* What is expected: Scan the records for "rewrite" and copy each line that contains it.

* Stored data entries:
(* ===== verification/ValidationsInv.v ===== *)
(** * Invariant of the validations store

    The trie always stands for the last ledgers of the nodes, and no
    assertion is violated. *)
From S2P Require Import Prelude LedgerTrie LedgerSupport Validations.

Section validations_inv.
Context `{NodeTypes} `{!SupportTrie} `{!SupportTrieLaws} `{!LedgerLaws}.

(** The validators there are. *)
Context (nodes : gset NodeID) (Hsize : Z.of_nat (size nodes) + 1 < 2 ^ 32).

(** The multiset of the last ledgers. *)
Definition last_ledgers (s : Validations) : list Ledger := (map_to_list (lastLedger_ s)).*2.

Record vinv (s : Validations) : Prop := {
  vi_trie : trie_holds (trie_ s) (last_ledgers s);
  vi_last : dom (lastLedger_ s) ⊆ nodes;
  vi_acquiring key X : acquiring_ s !! key = Some X → X ⊆ nodes ∧ X ≠ ∅;
  vi_current : dom (current_ s) ⊆ nodes;
}.

(** Operations on the trie change nothing else. *)
Definition vframe (s s' : Validations) : Prop :=
  current_ s' = current_ s ∧ localSeqEnforcer_ s' = localSeqEnforcer_ s ∧
  seqEnforcers_ s' = seqEnforcers_ s ∧ byLedger_ s' = byLedger_ s ∧
  bySequence_ s' = bySequence_ s ∧ toKeep_ s' = toKeep_ s.

#[export] Instance vframe_refl : Reflexive vframe.
Proof. by intros s. Qed.

#[export] Instance vframe_trans : Transitive vframe.
Proof.
  intros a b c (?&?&?&?&?&?) (?&?&?&?&?&?). repeat split; congruence.
Qed.

Definition vpost (s : Validations) {A} (_ : A) (s' : Validations) (_ : list Empty_set) : Prop :=
  vinv s' ∧ vframe s s'.

Lemma vinv_ext s s' :
  vinv s → trie_ s' = trie_ s → lastLedger_ s' = lastLedger_ s →
  acquiring_ s' = acquiring_ s → dom (current_ s') ⊆ nodes → vinv s'.
Proof.
  intros [Vt Vl Va Vc] Ht Hl Ha Hc. split; [|by rewrite Hl|by rewrite Ha|done].
  unfold last_ledgers. by rewrite Ht, Hl.
Qed.

Lemma eraseAcquiring_wp tot key n s : vinv s → wp tot (eraseAcquiring key n) (vpost s) s.
Proof.
  intros Hinv. unfold eraseAcquiring. wp_step. wp_step.
  destruct (acquiring_ s !! key) as [X|] eqn:HX; [|by wp_step].
  wp_step. split; [|done]. destruct Hinv as [Vt Vl Va Vc]. split; [done|done| |done].
  intros k Y. simpl. case_decide as He.
  - rewrite lookup_delete_Some. intros [_ HY]. by apply (Va k).
  - rewrite lookup_insert_Some. intros [[<- <-]|[_ HY]]; [|by apply (Va k)].
    destruct (Va _ _ HX). split; [set_solver|done].
Qed.

Lemma last_ledgers_delete s n l :
  lastLedger_ s !! n = Some l →
  last_ledgers s ≡ₚ l :: (map_to_list (delete n (lastLedger_ s))).*2.
Proof.
  intros Hn. unfold last_ledgers. rewrite <- (map_to_list_delete (lastLedger_ s) n l Hn). done.
Qed.

Lemma removeTrie_wp tot n v s : vinv s → wp tot (removeTrie n v) (vpost s) s.
Proof.
  intros Hinv. unfold removeTrie. wp_step.
  eapply wp_mono; [by apply eraseAcquiring_wp|]. intros ? s1 w1 [Hinv1 Hf1]. wp_step. wp_step.
  destruct (lastLedger_ s1 !! n) as [l|] eqn:Hl; [|by wp_step].
  case_decide; [|by wp_step]. destruct Hinv1 as [Vt Vl Va Vc].
  destruct (holds_remove (trie_ s1) ((map_to_list (delete n (lastLedger_ s1))).*2) l)
    as (t & Ht & Hholds).
  { eapply holds_perm; [by apply last_ledgers_delete|done]. }
  wp_step. eapply wp_lift; [done|]. cbv beta iota. wp_steps. split; [|done].
  split; [done| |done|done]. simpl. rewrite dom_delete. set_solver.
Qed.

* Solution to the problem:
  intros [Vt Vl Va Vc] Ht Hl Ha Hc. split; [|by rewrite Hl|by rewrite Ha|done].
  unfold last_ledgers. by rewrite Ht, Hl.
  - rewrite lookup_delete_Some. intros [_ HY]. by apply (Va k).
  - rewrite lookup_insert_Some. intros [[<- <-]|[_ HY]]; [|by apply (Va k)].
  intros Hn. unfold last_ledgers. rewrite <- (map_to_list_delete (lastLedger_ s) n l Hn). done.
  split; [done| |done|done]. simpl. rewrite dom_delete. set_solver.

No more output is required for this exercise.